La presenza del BAICR su Second Life è il frutto di una collaborazione avviata da tempo
con lo staff di Sardigna. Una collaborazione che nasce da una affinità tra la missione del
Consorzio BAICR, che vuole comunicare la memoria attraverso strumenti innovativi, e il
progetto di Sardigna in Second Life, che vuole far conoscere la storia e la cultura sarda
attraverso una spazio innovativo e sperimentale.

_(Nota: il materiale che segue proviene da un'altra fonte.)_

(** * keras-cv object-detection core: anchors, box deltas, recall metrics

    A shallow embedding of

      - [keras_cv/layers/object_detection/scale_based_anchor_generator.py]
      - [keras_cv/bounding_box/delta_encoding.py]
      - [keras_cv/metrics/coco/recall.py] and [benchmarks/recall/in_graph_recall.py]
      - [keras_cv/metrics/object_detection/mean_box_count_delta.py]

    Python exceptions are values of [exn]; a call that may raise returns a
    [outcome].  [float32] tensors of rank at most one are [tensor]s over [Q]:
    a finite float is read as the rational it denotes and arithmetic on
    finite values is exact (rounding is not modelled).  Where the source
    divides floats whose divisor may be zero (the metric results) the IEEE
    special values are kept explicit in [tf_float]. *)

From Stdlib Require Import List FinFun String Ascii Bool Arith ZArith NArith.
From Stdlib Require Import QArith Qround Qabs Qminmax Lia Lqa.
From Stdlib Require Import DecimalString DecimalNat.
From Stdlib Require Import Permutation.
From Stdlib Require OrderedTypeEx.
Import ListNotations.

Local Open Scope string_scope.
Local Open Scope Q_scope.

(** ** Exceptions and fallible computations *)

Inductive exn : Type :=
| ValueError (msg : string)
| NameError (name : string)
| AttributeError (msg : string)
| KeyError (key : string)
| IndexError (msg : string)
| InvalidArgumentError (msg : string).

Inductive outcome (A : Type) : Type :=
| Ok (a : A)
| Raise (e : exn).

Arguments Ok {A} a.
Arguments Raise {A} e.

Definition bind {A B : Type} (r : outcome A) (k : A -> outcome B) : outcome B :=
  match r with
  | Ok a => k a
  | Raise e => Raise e
  end.

Notation "x <- c1 ;; c2" := (bind c1 (fun x => c2))
  (at level 61, c1 at next level, right associativity).
Notation "' pat <- c1 ;; c2" := (bind c1 (fun x => match x with pat => c2 end))
  (at level 61, pat pattern, c1 at next level, right associativity).

(** [for x in xs: s = body(x, s)] with exceptions propagating. *)
Fixpoint for_each {X S : Type} (xs : list X) (body : X -> S -> outcome S) (s : S)
  : outcome S :=
  match xs with
  | [] => Ok s
  | x :: xs' => s' <- body x s ;; for_each xs' body s'
  end.

(** ** Tensors of rank 0 and 1 *)

Module Tensor.

Inductive tensor : Type :=
| Scalar (x : Q)
| Vector (xs : list Q).

Definition map (f : Q -> Q) (t : tensor) : tensor :=
  match t with
  | Scalar x => Scalar (f x)
  | Vector xs => Vector (List.map f xs)
  end.

Fixpoint zip_with (f : Q -> Q -> Q) (xs ys : list Q) : list Q :=
  match xs, ys with
  | x :: xs', y :: ys' => f x y :: zip_with f xs' ys'
  | _, _ => []
  end.

(** Element-wise binary operator with NumPy broadcasting: a scalar or a
    one-element vector stretches along the other operand; two vectors of
    different lengths, neither of length one, are incompatible. *)
Definition broadcast (f : Q -> Q -> Q) (a b : tensor) : outcome tensor :=
  match a, b with
  | Scalar x, Scalar y => Ok (Scalar (f x y))
  | Scalar x, Vector ys => Ok (Vector (List.map (f x) ys))
  | Vector xs, Scalar y => Ok (Vector (List.map (fun x => f x y) xs))
  | Vector xs, Vector ys =>
      match xs, ys with
      | [x], _ => Ok (Vector (List.map (f x) ys))
      | _, [y] => Ok (Vector (List.map (fun x => f x y) xs))
      | _, _ =>
          if Nat.eqb (List.length xs) (List.length ys)
          then Ok (Vector (zip_with f xs ys))
          else Raise (InvalidArgumentError "Incompatible shapes")
      end
  end.

Definition mul := broadcast Qmult.
Definition truediv := broadcast Qdiv.

(** [tf.reshape(t, [1, 1, -1])]: the entries along the last axis. *)
Definition entries (t : tensor) : list Q :=
  match t with
  | Scalar x => [x]
  | Vector xs => xs
  end.

(** The number of entries of a tensor along its last axis, a scalar
    counting for one. *)
Definition extent (t : tensor) : nat :=
  match t with
  | Scalar _ => 1
  | Vector xs => List.length xs
  end.

(** Two extents can be broadcast together when they are equal or one of
    them is 1; the result then has the extent that is not 1. *)
Definition broadcastable (m n : nat) : Prop := m = 1%nat \/ n = 1%nat \/ m = n.

Definition broadcast_extent (m n : nat) : nat := if Nat.eqb m 1 then n else m.

(** The range kernel reads its three arguments as scalars; it also
    accepts a vector of exactly one element. *)
Definition as_scalar (name : string) (t : tensor) : outcome Q :=
  match t with
  | Scalar x => Ok x
  | Vector [x] => Ok x
  | Vector _ => Raise (InvalidArgumentError (name ++ " must be a scalar"))
  end.

Definition Qltb (a b : Q) : bool := negb (Qle_bool b a).

(** Number of entries of [tf.range(start, limit, delta)] on floats:
    [ceil(abs((limit - start) / delta))]. *)
Definition range_size (start limit delta : Q) : nat :=
  Z.to_nat (Qceiling (Qabs ((limit - start) / delta))).

Definition range_values (start delta : Q) (n : nat) : list Q :=
  List.map (fun i => start + inject_Z (Z.of_nat i) * delta) (seq 0 n).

Una memoria che il Consorzio valorizza anche attraverso Cultura Gastronomica
Italiana , la prima guida on line alle fonti della civiltà della tavola, dalla cui esperienza è nata la pubblicazione Musei del gusto e il Master in cultura dell’alimentazione e delle tradizioni enogastronomiche, che forma professionisti in grado di promuovere la tradizione enogastronomica come fattore di identità e sviluppo del territorio.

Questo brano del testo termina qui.